- **What is being asked**: Beginning at the top of the data below, write out every line exactly until you reach the line with "destruct (Handler_cases a", and include that line.

- **Provided records**:
(** * Properties *)

(** C1: nothing reaches a backend of the gateway unless the decision admitted the
    request and a route allows it: the client's certificate heads the chain of
    its TLS connection and verifies against the configured authorities, or
    stands for a bearer token the verifier accepted over TLS; the pipeline
    granted it; and the identity headers the backend received are those of that
    client. *)
Theorem gateway_end_to_end {T} (s : Server (T := T)) a c env backend gcr r st m rb ac d route h
    (Hcall : m_called (Handler EqualFold a c env gcr (gateway_handler s (v_outcome env) backend) r st m) = Some (rb, ac, d))
    (Hsent : x_sent d = Some (route, h)) :
  let view := viewFromHTTP (read_body c r) (if StreamBody c then [] else default [] (rBody (read_body c r))) in
  ((ACBearer ac = false /\ exists rest pool, rTLS r = Some (ACClientCert ac :: rest) /\ tlsCAs a = Some pool /\
      x509_Verify (ACClientCert ac) pool (Some rest) = None) \/
   (ACBearer ac = true /\ is_Some (rTLS r) /\ exists v outer replay, verifier a = Some v /\
      VerifyBearer {| roots := roots v; expectedIssuer := expectedIssuer v;
                      expectedAudience := expectedAudience v; nonceStore := s_replay st |}
        (bearerToken r) (d_bearer_now (v_decide env)) [] (d_bearer (v_decide env))
        = (Ok (ACClientCert ac, outer), replay))) /\
  (exists cr replay, resolveCredential a (v_decide env) view (s_replay st) = (inl cr, replay) /\
     Granted (pipeline_run EqualFold a (v_decide env) gcr view cr
       {| s_world := s_world st; s_replay := replay; s_gaps := s_gaps st |}).1.1 = true /\
     cr_cert cr = Some (ACClientCert ac)) /\
  route_allows s r route ac /\
  (forall k, k ∈ trust_names -> h !! k = None \/ h !! k = asserted (Some ac) (IdentityMode s) !! k).
Proof.
  destruct (Handler_cases a c env gcr (gateway_handler s (v_outcome env) backend) r st m)
    as [(ae & st1 & fx & m1 & _ & E)|(ac' & st1 & fx & m1 & Hd & _ & [(ae & _ & _ & E & _)|(_ & hooks & E)])].
  { rewrite E in Hcall. destruct (refuse_facts (D := proxied (T := T)) a c env (read_body c r) ae fx st1 m1) as [Hn _].
    congruence. }
  { congruence. }
  rewrite E in Hcall. unfold call_next in Hcall. cbn in Hcall. injection Hcall as <- <- <-.
  apply Decide_inl, admitted_run in Hd as [Hrun Hid]. cbv zeta.
  assert (rTLS (read_body c r) = rTLS r /\ bearerToken (read_body c r) = bearerToken r /\
    rPath (read_body c r) = rPath r /\ rMethod (read_body c r) = rMethod r) as (Et & Eb & Ep & Em).
  { unfold read_body. by destruct (StreamBody c). }
  split; [|split; [|]].
  - destruct Hid as [Hv|[(Hb & _ & rest & pool & Hch & Hp & Hx)|(Hb & _ & Hts & v & outer & Hv & Ho)]]; [done| |].
    + left. split; [done|]. exists rest, pool. split; [|done]. cbn in Hch. rewrite Et in Hch.
      destruct (rTLS r); [cbn in Hch; by rewrite Hch|done].
    + right. split; [done|]. cbn in Hts, Ho. rewrite Et in Hts. apply bool_decide_eq_true in Hts.
      split; [done|]. exists v, outer, (s_replay st1). split; [done|]. rewrite <- Eb. exact Ho.
  - exact Hrun.
  - destruct (proxy_cases s (v_outcome env) backend (read_body c r) (Some ac') (s_gaps st1))
      as [(err & Hc & Hx)|(route' & ac2 & Hc & _ & Hs & _)].
    { rewrite Hx in Hsent. unfold deny in Hsent. by destruct (denialEvidence _ _ _ _ _ _ _ _). }
    apply check_route_inl in Hc as [[= <-] Hr]. destruct Hs as [Hs|Hs]; rewrite Hs in Hsent; [|done].
    injection Hsent as <- <-. split; [unfold route_allows in *; by rewrite Ep, Em in Hr|].
    intros k Hk. assert (k ∉ proxy_owned) as Ho by (revert k Hk; apply Forall_forall; by_computation).
    rewrite backend_headers_lookup, forward_headers_lookup, (bool_decide_eq_true_2 (k ∈ trust_names)) by done.
    destruct (bool_decide _); auto.
Qed.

- **Exercise solution**:
(** * Properties *)

(** C1: nothing reaches a backend of the gateway unless the decision admitted the
    request and a route allows it: the client's certificate heads the chain of
    its TLS connection and verifies against the configured authorities, or
    stands for a bearer token the verifier accepted over TLS; the pipeline
    granted it; and the identity headers the backend received are those of that
    client. *)
Theorem gateway_end_to_end {T} (s : Server (T := T)) a c env backend gcr r st m rb ac d route h
    (Hcall : m_called (Handler EqualFold a c env gcr (gateway_handler s (v_outcome env) backend) r st m) = Some (rb, ac, d))
    (Hsent : x_sent d = Some (route, h)) :
  let view := viewFromHTTP (read_body c r) (if StreamBody c then [] else default [] (rBody (read_body c r))) in
  ((ACBearer ac = false /\ exists rest pool, rTLS r = Some (ACClientCert ac :: rest) /\ tlsCAs a = Some pool /\
      x509_Verify (ACClientCert ac) pool (Some rest) = None) \/
   (ACBearer ac = true /\ is_Some (rTLS r) /\ exists v outer replay, verifier a = Some v /\
      VerifyBearer {| roots := roots v; expectedIssuer := expectedIssuer v;
                      expectedAudience := expectedAudience v; nonceStore := s_replay st |}
        (bearerToken r) (d_bearer_now (v_decide env)) [] (d_bearer (v_decide env))
        = (Ok (ACClientCert ac, outer), replay))) /\
  (exists cr replay, resolveCredential a (v_decide env) view (s_replay st) = (inl cr, replay) /\
     Granted (pipeline_run EqualFold a (v_decide env) gcr view cr
       {| s_world := s_world st; s_replay := replay; s_gaps := s_gaps st |}).1.1 = true /\
     cr_cert cr = Some (ACClientCert ac)) /\
  route_allows s r route ac /\
  (forall k, k ∈ trust_names -> h !! k = None \/ h !! k = asserted (Some ac) (IdentityMode s) !! k).
Proof.
  destruct (Handler_cases a c env gcr (gateway_handler s (v_outcome env) backend) r st m)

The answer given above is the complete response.